I am currently having a lovers' quarrel with...well myself as Chuck loved to point out when we had spats. However this one is between me and God...but it took me a while to figure it out. The longer I walk with the Lord and the more intimate our relationship becomes, the more it reminds me of a marriage. Here's the deal...working backwards....

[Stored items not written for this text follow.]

Lemma checked_none anchor l : unlinks l = 0 -> checked anchor l.
Proof.
  intros Hu before dir name rd answer after E. exfalso.
  assert (is_unlink (Unlinkat dir name rd answer) = false) as [=] by (apply (unlinks_none l); [done|set_solver]).
Qed.

Lemma checked_app anchor l k : checked anchor l -> checked anchor k -> checked anchor (l ++ k).
Proof.
  intros Hl Hk before dir name rd answer after E. apply app_eq_inv in E as [(m & -> & E)|(m & -> & E)].
  - destruct m as [|c m]; cbn in E.
    + subst k. destruct (Hk [] dir name rd answer after) as (? & [|] & ? & ? & E & _); done.
    + injection E as <- ->. by eapply Hl.
  - subst k. destruct (Hk m dir name rd answer after) as (? & earlier & pinned & named & -> & Hid); [done|].
    split; [done|]. exists (l ++ earlier), pinned, named. by rewrite app_assoc.
Qed.

Lemma checked_reads anchor l : Forall reads l -> checked anchor l.
Proof. intros Hl. by apply checked_none, unlinks_reads. Qed.

Lemma checked_read anchor c l : reads c -> checked anchor l -> checked anchor (c :: l).
Proof. intros Hc Hl. apply (checked_app anchor [c]); [|done]. by apply checked_reads; repeat constructor. Qed.

Section file.
Context {Env : Type} `{Os Env} `{UuidLib} (sha256 : bytes -> bytes) (room : nat -> bool).

(** The last calls saw that [name] is what [anchor] pins. *)
Definition seen (anchor dir : Fd) (name : bytes) (c : list SysCall) : Prop :=
  exists earlier pinned named,
    c = earlier ++ [Fstat anchor (Ok pinned); Statat dir name (Ok named)] /\
    replacement_target_identity pinned = replacement_target_identity named.

Lemma isolate_seen attempts parent name anchor description :
  spec (isolate attempts parent name anchor description : Sys Env _) (λ p c,
    unlinks c = 0 /\ (p.1 = Ok true -> seen anchor parent p.2 c)).
Proof.
  induction attempts as [|n IH]; cbn [isolate]; [by apply spec_ret|].
  unfold sys_new_uuid, sys_renameat, sys_fstat, sys_statat. apply spec_bind_call. intros id.
  apply spec_bind_call. intros [[]|e].
  - repeat spec_step; (split; [by rewrite ?unlinks_cons|]); try done.
    intros _. bool_prop. by eexists [_; _], a0, a2.
  - repeat spec_step; try (by split; [rewrite ?unlinks_cons|]).
    eapply spec_weaken; [apply IH|]. intros p c [Hu Hr]. rewrite !unlinks_cons. split; [by rewrite Hu|].
    intros E. destruct (Hr E) as (earlier & pinned & named & -> & Hid). by eexists (_ :: _ :: earlier), pinned, named.
Qed.

Lemma remove_self_checked te description :
  pspec (remove_self false description : Purge Env bool) te (λ _ _ c, checked (te_root_anchor te) c).
Proof.
  unfold remove_self, isolate_self.
  eapply (pspec_bind _ _ _ (λ r te' c, unlinks c = 0 /\ te_parent te' = te_parent te /\
    (r = Ok true -> seen (te_root_anchor te) (te_parent te') (te_name te') c))).
  - unfold pspec. eapply spec_bind; [apply isolate_seen|]. intros [r name] c [Hu Hr].
    apply spec_ret. by rewrite app_nil_r.
  - intros [] te1 c (Hu & Hp & Hr); cbn [negb].
    + destruct (Hr eq_refl) as (earlier & pinned & named & -> & Hid).
      assert (Hone : forall answer after, Forall reads after ->
        checked (te_root_anchor te) ((earlier ++ [Fstat (te_root_anchor te) (Ok pinned);
          Statat (te_parent te1) (te_name te1) (Ok named)]) ++ Unlinkat (te_parent te1) (te_name te1) false answer :: after)).
      { intros answer after Ha before dir name rd answer' after' E.
        apply app_eq_inv in E as [(m & E1 & E2)|(m & -> & E2)].
        - destruct m as [|x m].
          + rewrite app_nil_r in E1. subst before. cbn in E2. injection E2 as <- <- <- <- <-.
            split; [done|]. by exists earlier, pinned, named.
          + injection E2 as <- E2. exfalso.
            assert (is_unlink (Unlinkat dir name rd answer') = false) as [=].
            { eapply unlinks_none; [exact Hu|]. rewrite E1. set_solver. }
        - destruct m as [|x m]; cbn in E2.
          + injection E2 as <- <- <- <- <-. rewrite app_nil_r. split; [done|]. by exists earlier, pinned, named.
          + injection E2 as <- E2. exfalso. rewrite Forall_forall in Ha.
            assert (reads (Unlinkat dir name rd answer')) as [=] by (apply Ha; rewrite E2; set_solver). }
      apply pspec_bind_get. eapply pspec_bind; [apply unlink_isolated_spec| |].
      * intros [] te2 c2 [-> [answer ->]]. eapply pspec_weaken; [apply sync_spec'|].
        intros r te2 c2 [_ Hc2]. cbn [app]. by apply Hone.
      * intros e te2 c2 [-> [answer ->]]. by apply Hone.
    + eapply pspec_weaken; [apply sync_spec'|]. intros r te2 c2 [_ Hc2].
      apply checked_app; [by apply checked_none|by apply checked_reads].
  - intros e te1 c (Hu & _). by apply checked_none.
Qed.

Lemma sync_checked anchor te : pspec (sync_and_finish : Purge Env bool) te (λ _ _ c, checked anchor c).
Proof. eapply pspec_weaken; [apply sync_spec'|]. intros r te' c [_ Hc]. by apply checked_reads. Qed.

Lemma purge_file_checked te :
  pspec (purge_file sha256 : Purge Env bool) te (λ _ _ c, checked (te_root_anchor te) c).
Proof.
  unfold purge_file, sys_interrupted, sys_deadline, sys_fstat, sys_statat.
  repeat pstep; intros; try (by apply checked_reads; repeat constructor);
    (eapply pspec_weaken; [apply remove_self_checked || apply (sync_checked (te_root_anchor te))|]);
    intros; repeat (apply checked_read; [done|]); done.
Qed.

Saturday was an EXCELLENT day. I want to hold on to EXCELLENT and milk it for all its worth. After Saturday I wanted to feel good all the time...or at least for a long time. So Sunday I'm still clinging to the loveliness of the day before. Sadly, I'm realizing it is a short-lived-event. On Monday I start to realize...hey, I'm sick of this widow stuff. It hurts too much. It's too hard. It's only been 2 months and I am soooooooooo done with it! Done...done...done. As I tend to do when faced with...something big and ugly...I "drift". I turn dreamy...avoiding said ugliness. If it's between sadness, disappointment, grief or numbness...I take numb. Still though...I'm not making the connection with me, God, and my refusal to talk to him about my real feelings...the fear that I will never be happy again. If I don't say it...if I don't acknowledge it...it's not real.
Now Tuesday rolls around and I'm feeling kinda blah...and I know something's not right. Still don't know what. I figure...this is part of grieving...up/down/up/down. In my mind I'm still trusting God...still feeling all kissy-huggy...still denying my true feelings.
Today rolls around and it hits me...I'm A-N-G-R-Y. All of a sudden, I realize it's time to tell him what's what. My list of complaints is a bit long: This gig sucks! Yes, yes, we suffer so we can comfort others. Great...I don't want to do that. Nooooo...I do NOT want to be the one who holds the hand of the new widow because...that SUCKS. No one wants that job. I certainly don't want it. NOR do I want the task of walking people through the release of a loved one to death. NOR do I want the task of helping people deal with the pain of watching a loved one suffer for an extended period. Basically I've been molded and primed to handle all the really CRAPPY heartaches in life. GREAT! That's just GREAT! I want a new assignment please and thank you.
Now as I'm telling God what a mistake he's made with my life's direction, he is already softening my heart...softening my views...showing me the beauty of my roll...the joy and honor in my calling.